Program could prevent stressful, often unnecessary, hospital admissions for aged care patients.
A new program could prevent stressful and often unnecessary hospital admissions for older Australians living in residential aged care facilities.
The Early Detection of Deterioration in Elderly residents (EDDIE+) program will be trialled in 12 aged care facilities to help nurses better identify early signs of deteriorating health, so that residents can be retroactively cared for and avoid hospital stays.
Health economist Dr Hannah Carter, from QUT’s Australian Centre for Health Services Innovation in the Institute of Health and Biomedical Innovation (IHBI), said caring for older residents in their care facility had benefits for both patients and healthcare providers.
“We know being admitted to hospital is stressful for older people and family members, and increases the risk of adverse complications,” Dr Carter told QUT News.
“Residents and their families much prefer to receive care in their familiar surroundings,’’ she said. “A hospital bed costs around $1500 per day and many hospital admissions of aged care residents are deemed unnecessary and preventable.
“The EDDIE+ program is designed to enhance the skills and confidence of nursing and care staff and give them additional resources to identify and prevent deterioration.”

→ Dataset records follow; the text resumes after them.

(* ===== verification/Resolve.v ===== *)
(** * Resolving queries (service/resolver/resolve.go, failing.go, resolver-env.go)

    [Resolve] looks into the cache, waits for equal queries that are being resolved, and
    asks the resolvers in scope one after the other.  What happens meanwhile (time,
    online status, shutdown, answers of servers) is the class [Timeline]; a name record
    store is the class [NameDB], which [NameStore] implements with the database
    interface of [NameRecords]. *)

From S2P Require Import Prelude GoStrings GoText GoNet NetUtils NameRecords Resolvers ResolverSetup RRCache.

(** ** Interfaces *)
(** Records by domain and question; errors of saving and resetting are logged. *)
Class NameDB (S : Type) := {
  dbGet : str -> str -> S -> option NameRecord * S;
  dbSave : NameRecord -> S -> S;
  dbReset : str -> str -> S -> S;
}.
(** What a store promises: it behaves as the map [m] of the records that were saved. *)
Class NameDBSpec (S : Type) `{NameDB S} (holds : S -> gmap str NameRecord -> Prop) := {
  dbGet_spec s m d q : holds s m ->
    holds (dbGet d q s).2 m /\
    (dbGet d q s).1 = (m !! makeNameRecordKey d q) ≫= fun n => if NRIsValid n then Some n else None;
  dbSave_spec s m n : holds s m -> NRDomain n <> [] -> Question n <> [] ->
    holds (dbSave n s) (<[makeNameRecordKey (NRDomain n) (Question n) := n]> m);
}.

(** What is observed at a time; [time] in nanoseconds. *)
Record Obs := mkObs { time : Z; online : bool; offline : bool; shuttingDown : bool }.
Class Timeline := {
  obs : nat -> Obs;
  (** The answer of a server to a query that is sent at that time; [None]: nil. *)
  answer : nat -> Resolver -> Query -> option RRCache + DnsErr;
  (** Addresses [netenv] knows, and the answers of the compatibility self-check. *)
  captivePortalIP : IP; gateways : list IP; dnsCheck : str -> option IP;
}.
Definition DNSTestDomain : str := $"online-check.safing.io.".
Definition second : Z := 1000000000.
Definition Unix (t : Z) : Z := t / second.

(** ** Failing resolvers (failing.go) *)
Definition FailThreshold : Z := 5.
Definition FailObserveDuration : Z := FailThreshold * 10 * second.

Section resolve.
Context {UT : UnicodeTables} {RE : ResolverEnv} {RT : RRText} {TL : Timeline} {S : Type} {DB : NameDB S}.

Record World := mkWorld {
  rst : RState;
  connectedToDNS : bool;
  names : S;
  cacheResetID : str; cacheResetSeenCnt : Z;
  (** Queries for which refreshing was started, and what was sent to servers. *)
  asyncQueries : list Query;
  sent : list (Resolver * Query);
}.
#[export] Instance eta_World : Eta World := fun w =>
  mkWorld (rst w) (connectedToDNS w) (names w) (cacheResetID w) (cacheResetSeenCnt w) (asyncQueries w) (sent w).

Definition failing_ (w : World) (r : Resolver) : bool := IsFailing (rst w) r.
Definition setConn (l : nat) (c : ConnState) (w : World) : World := w <| rst ::= fun s => s <| connStates ::= <[l := c]> |> |>.
(** A first failure, and one after the observation period, starts a new period. *)
Definition ReportFailure (o : Obs) (r : Resolver) (w : World) : World :=
  match connOf r with
  | None => w
  | Some l =>
      match connStates (rst w) !! l with
      | None => w
      | Some c =>
          if negb (online o) || failing c then w else
          if match failingStarted c with None => true | Some t => FailObserveDuration <? time o - t end
          then setConn l (c <| fails := 1 |> <| failingStarted := Some (time o) |>) w
          else
            let c := c <| fails ::= fun n => n + 1 |> in
            let c := if FailThreshold <? fails c then c <| failing := true |> else c in
            let w := setConn l c w in
            if eqs (RSource (Info r)) ServerSourceConfigured then w <| connectedToDNS := false |> else w
      end
  end.
Definition ResetFailure (r : Resolver) (w : World) : World :=
  match connOf r with
  | None => w
  | Some l =>
      match connStates (rst w) !! l with
      | None => w
      | Some c =>
          let w := if failing c then setConn l newConnState w else w in
          if eqs (RSource (Info r)) ServerSourceConfigured then w <| connectedToDNS := true |> else w
      end
  end.

(** ** The environment resolver (resolver-env.go) *)
Definition TypeSOA : Z := 6.
Definition TypeTXT : Z := 16.
Definition routerDomain : str := $"router.local." ++ InternalSpecialUseDomain.
Definition captivePortalDomain : str := $"captiveportal.local." ++ InternalSpecialUseDomain.
Definition dnsCheckScope : str := $".self-check." ++ InternalSpecialUseDomain.
Definition internalSpecialUseSOA : RR :=
  mkRR InternalSpecialUseDomain TypeSOA ClassINET 17 (DataOther $"localhost. none.localhost. 0 0 0 0 0").
Definition internalSpecialUseComment : RR :=
  mkRR InternalSpecialUseDomain TypeTXT ClassINET 17 (DataOther $"This is a special use TLD of the Portmaster.").
(** [netutils.IPsToRRs]; [None]: an error.  The text always holds a record. *)
Definition IPsToRRs (domain : str) (ips : list IP) : option (list RR) :=
  mapM (fun ip =>
    match NewRR (domain ++ (match To4 ip with Some _ => $" 17 IN A " | None => $" 17 IN AAAA " end) ++ IPString ip) with
    | Ret (Some rr) => Some rr
    | _ => None
    end) ips.
Definition makeRRCache (q : Query) (answers : list RR) : RRCache :=
  freshCache (FQDN q) (QType q) (if bool_decide (answers = []) then RcodeNameError else RcodeSuccess)
    answers [] [internalSpecialUseComment] (Info envResolver).
Definition nxDomain (q : Query) : RRCache := makeRRCache q [].
Definition makeAnswer (q : Query) (ips : list IP) : RRCache :=
  match IPsToRRs (FQDN q) ips with Some records => makeRRCache q records | None => nxDomain q end.
Definition envNoMatch (q : Query) : RRCache := (nxDomain q) <| CNs := [internalSpecialUseSOA] |>.
Definition envQuery (q : Query) : RRCache :=
  if (QType q =? TypeA) || (QType q =? TypeAAAA) then
    if eqs (FQDN q) captivePortalDomain then makeAnswer q [captivePortalIP]
    else if eqs (FQDN q) routerDomain then
      match gateways with [] => nxDomain q | routers => makeAnswer q routers end
    else if HasSuffix (FQDN q) dnsCheckScope then
      match dnsCheck (TrimSuffix (FQDN q) dnsCheckScope) with
      | Some respondWith => if QType q =? TypeA then makeAnswer q [respondWith] else envNoMatch q
      | None => envNoMatch q
      end
    else envNoMatch q
  else if QType q =? TypeSOA then
    if eqs (FQDN q) InternalSpecialUseDomain then makeRRCache q [internalSpecialUseSOA] else envNoMatch q
  else envNoMatch q.
(** [Conn.Query]; the environment resolver turns caching off in the query. *)
Definition queryConn (i : nat) (r : Resolver) (q : Query) : (option RRCache + DnsErr) * Query :=
  match Conn r with
  | EnvResolverConn => (inl (Some (envQuery q)), q <| NoCaching := true |>)
  | _ => (answer i r q, q)
  end.

(** ** Asking the resolvers *)
Definition onlineCheckDomain (q : Query) : bool := eqs (FQDN q) DNSTestDomain || connectivityDomain (FQDN q).
(** What an attempt leads to: the next resolver, an early return, or the end of the loop. *)
Inductive next := Continue (rr : option RRCache) (err : option DnsErr) | Return (rr : option RRCache) (err : DnsErr) | Break (rr : RRCache).
Record Asked := mkAsked { aworld : World; aquery : Query; failureReported : bool }.
#[export] Instance eta_Asked : Eta Asked := fun a => mkAsked (aworld a) (aquery a) (failureReported a).

Definition reportFailing (i : nat) (r : Resolver) (a : Asked) : Asked :=
  a <| aworld ::= ReportFailure (obs i) r |> <| failureReported := true |>.
(** Success resets the failures, and the notification when some configured server works. *)
Definition reportSuccess (primarySource : str) (r : Resolver) (a : Asked) : Asked :=
  let w := ResetFailure r (aworld a) in
  a <| aworld :=
    if eqs primarySource ServerSourceConfigured && negb (allConfiguredResolversAreFailing (rst w))
    then w <| rst ::= resetFailingResolversNotification |> else w |>.
Definition askResolver (i : nat) (oldCache : option RRCache) (primarySource : str) (tryAll : bool) (r : Resolver) (a : Asked)
    : next * Asked :=
  let q := aquery a in
  let '(reply, q') := queryConn i r q in
  let a := a <| aworld ::= fun w => w <| sent ::= fun l => l ++ [(r, q)] |> |> <| aquery := q' |> in
  match reply with
  | inr e =>
      if errorsIs e ErrNotFound then if tryAll then (Continue None (Some e), a) else (Return None e, a)
      else if errorsIs e ErrBlocked then (Return None e, a)
      else if offline (obs i) && negb (onlineCheckDomain q) then (Return oldCache (errOf ErrOffline), a)
      else if errorsIs e ErrContinue then (Continue None (Some e), a)
      else if errorsIs e ErrTimeout then (Continue None (Some e), reportFailing i r a)
      else if errorsIs e ContextCanceled || errorsIs e ContextDeadlineExceeded || errorsIs e ErrShuttingDown
      then (Return None e, a)
      else (Continue None (Some e), reportFailing i r a)
  | inl None => (Continue None None, a)
  | inl (Some rr) =>
      if negb (CRCode rr =? RcodeSuccess) && tryAll then (Continue (Some rr) None, a)
      else (Break rr, reportSuccess primarySource r a)
  end.
(** The resolvers from the [i]-th on; [rr], [err]: what the last attempt left. *)
Fixpoint askResolvers (i : nat) (oldCache : option RRCache) (primarySource : str) (tryAll : bool) (l : list Resolver)
    (rr : option RRCache) (err : option DnsErr) (a : Asked) : next * Asked :=
  match l with
  | [] => (Continue rr err, a)
  | r :: l =>
      if shuttingDown (obs i) then (Return None (errOf ErrShuttingDown), a)
      else if failing_ (aworld a) r || LinkLocalUnavailable r
      then askResolvers (i + 1) oldCache primarySource tryAll l rr err a
      else
        match askResolver i oldCache primarySource tryAll r a with
        | (Continue rr err, a) => askResolvers (i + 1) oldCache primarySource tryAll l rr err a
        | res => res
        end
  end.
Definition saveRRCache (rr : RRCache) (w : World) : World :=
  if Cacheable rr then w <| names ::= dbSave (ToNameRecord rr) |> else w.
(** A response is cleaned and cached. *)
Definition finishQuery (i : nat) (rr : RRCache) (a : Asked) : option RRCache * option DnsErr * Asked :=
  let rr := Clean minTTL (Unix (time (obs i))) (online (obs i)) rr in
  (Some rr, None,
   if negb (NoCaching (aquery a)) && Cacheable rr then a <| aworld ::= saveRRCache rr |> else a).
Definition failQuery (n : nat) (oldCache : option RRCache) (err : DnsErr) (a : Asked) : option RRCache * option DnsErr * Asked :=
  match oldCache with
  | Some old => (Some (old <| IsBackup := true |>), None, a)
  | None => (None, Some (mkErr (Wraps err) ($"all " ++ Itoa (Z.of_nat n) ++ $" query-compliant resolvers failed, last error: " ++ ErrText err)), a)
  end.
(** [deferred]: reports when all configured resolvers are failing. *)
Definition reportAllFailing (i : nat) (primarySource : str) (a : Asked) : World :=
  let w := aworld a in
  if failureReported a && online (obs i) && eqs primarySource ServerSourceConfigured && allConfiguredResolversAreFailing (rst w)
  then w <| rst ::= notifyAboutFailingResolvers |> else w.
Definition resolveAndCache (g : DnsConfig) (q : Query) (oldCache : option RRCache) (w : World)
    : option RRCache * option DnsErr * World :=
  let '(resolvers, primarySource, tryAll) := GetResolversInScope g (rst w) q in
  if bool_decide (resolvers = []) then (None, Some (errOf ErrNoCompliance), w)
  else if offline (obs 0) && negb (eqs primarySource ServerSourceEnv) && negb (onlineCheckDomain q)
  then (oldCache, Some (errOf ErrOffline), w)
  else
    let n := length resolvers in
    let '(res, a) := askResolvers 1 oldCache primarySource tryAll resolvers None None (mkAsked w q false) in
    let '(rr, err, a) :=
      match res with
      | Return rr err => (rr, Some err, a)
      | Break rr | Continue (Some rr) None => finishQuery (n + 1) rr a
      | Continue _ (Some err) => failQuery n oldCache err a
      | Continue None None => failQuery n oldCache (errOf ErrNotFound) a
      end in
    (rr, err, reportAllFailing (n + 2) primarySource a).

(** ** The cache *)
Definition GetRRCache (domain : str) (question : Z) (w : World) : option RRCache * World :=
  let '(n, s) := dbGet domain (TypeString question) (names w) in
  (fromNameRecord domain question <$> n, w <| names := s |>).
Definition startAsyncQuery (q : Query) (rr : RRCache) (w : World) : RRCache * World :=
  if RequestingNew rr then (rr, w)
  else (rr <| RequestingNew := true |>, w <| asyncQueries ::= fun l => l ++ [q] |>).
Definition shouldResetCache (q : Query) (w : World) : bool * World :=
  if negb (eqs (QID q) (cacheResetID w)) then (false, w <| cacheResetID := QID q |> <| cacheResetSeenCnt := 1 |>)
  else
    let n := cacheResetSeenCnt w + 1 in
    if 3 <=? n then (true, w <| cacheResetSeenCnt := -7 |>) else (false, w <| cacheResetSeenCnt := n |>).
(** A stored record has a resolver. *)
Definition checkCache (g : DnsConfig) (t : Z) (q : Query) (w : World) : option RRCache * World :=
  if connectivityDomain (FQDN q) then (None, w) else
  let '(rr, w) := GetRRCache (FQDN q) (QType q) w in
  match rr with
  | None => (None, w)
  | Some rr =>
      match CResolver rr ≫= fun info => getActiveResolverByID (ID info) (rst w) with
      | None => (None, w)
      | Some r =>
          if bool_decide (is_Some (resolverCompliance g q r)) then (None, w) else
          let '(reset, w) := shouldResetCache q w in
          if reset then (None, w <| names ::= dbReset (FQDN q) (TypeString (QType q)) |>)
          else if Expired (Unix t) rr then (if CRCode rr =? RcodeSuccess then Some rr else None, w)
          else if ExpiresSoon (Unix t) rr then let '(rr, w) := startAsyncQuery q rr w in (Some rr, w)
          else (Some rr, w)
      end
  end.

(** ** Resolve *)
(** [wait]: [None] if no equal query is being resolved, and else what others did to the
    world while one was waited for.  After waiting, the cache is looked into again. *)
Definition resolveAfterWait (g : DnsConfig) (t : Z) (wait : option (World -> World)) (q : Query) (rr : option RRCache) (w : World)
    : option RRCache * option DnsErr * World :=
  match wait with
  | None => resolveAndCache g q rr w
  | Some meanwhile =>
      let '(rr, w) := checkCache g t q (meanwhile w) in
      match rr with
      | Some c => if negb (Expired (Unix t) c) || useStaleCache g then (Some c, None, w) else resolveAndCache g q rr w
      | None => resolveAndCache g q None w
      end
  end.
(** [t1], [t2]: the times of the first and the second look into the cache. *)
Definition Resolve (g : DnsConfig) (t1 t2 : Z) (wait : option (World -> World)) (q : Query) (w : World) : option RRCache * option DnsErr * World :=
  match check q with
  | None => (None, Some (errOf ErrInvalid), w)
  | Some q =>
      match checkCompliance g q with
      | Some e => (None, Some (errOf e), w)
      | None =>
          if NoCaching q then resolveAndCache g q None w else
          let '(rr, w) := checkCache g t1 q w in
          match rr with
          | Some rr =>
              if negb (Expired (Unix t1) rr) then (Some rr, None, w)
              else if useStaleCache g then let '(rr, w) := startAsyncQuery q rr w in (Some rr, None, w)
              else resolveAfterWait g t2 wait q (Some rr) w
          | None => resolveAfterWait g t2 wait q None w
          end
      end
  end.
End resolve.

Dr Carter believes that being able to pre-emptively identify the factors that would otherwise potentially lead to hospital stays would make it easier for patients to stay and be cared for in place, as well as reduce the burden on the public health system and health spending.
“Currently, there are about 30 hospital admissions per 100 aged care facility beds transferred to hospital each year. The aim for the EDDIE+ program is to significantly reduce this figure, saving aged care residents distress and disruption and lessening the burden on the hospital system.
“When we modelled the program in a cohort of 1000 residents, it resulted in a total of 1606 fewer hospital bed days a year which was a cost saving of $2.6 million to the Australian healthcare system.”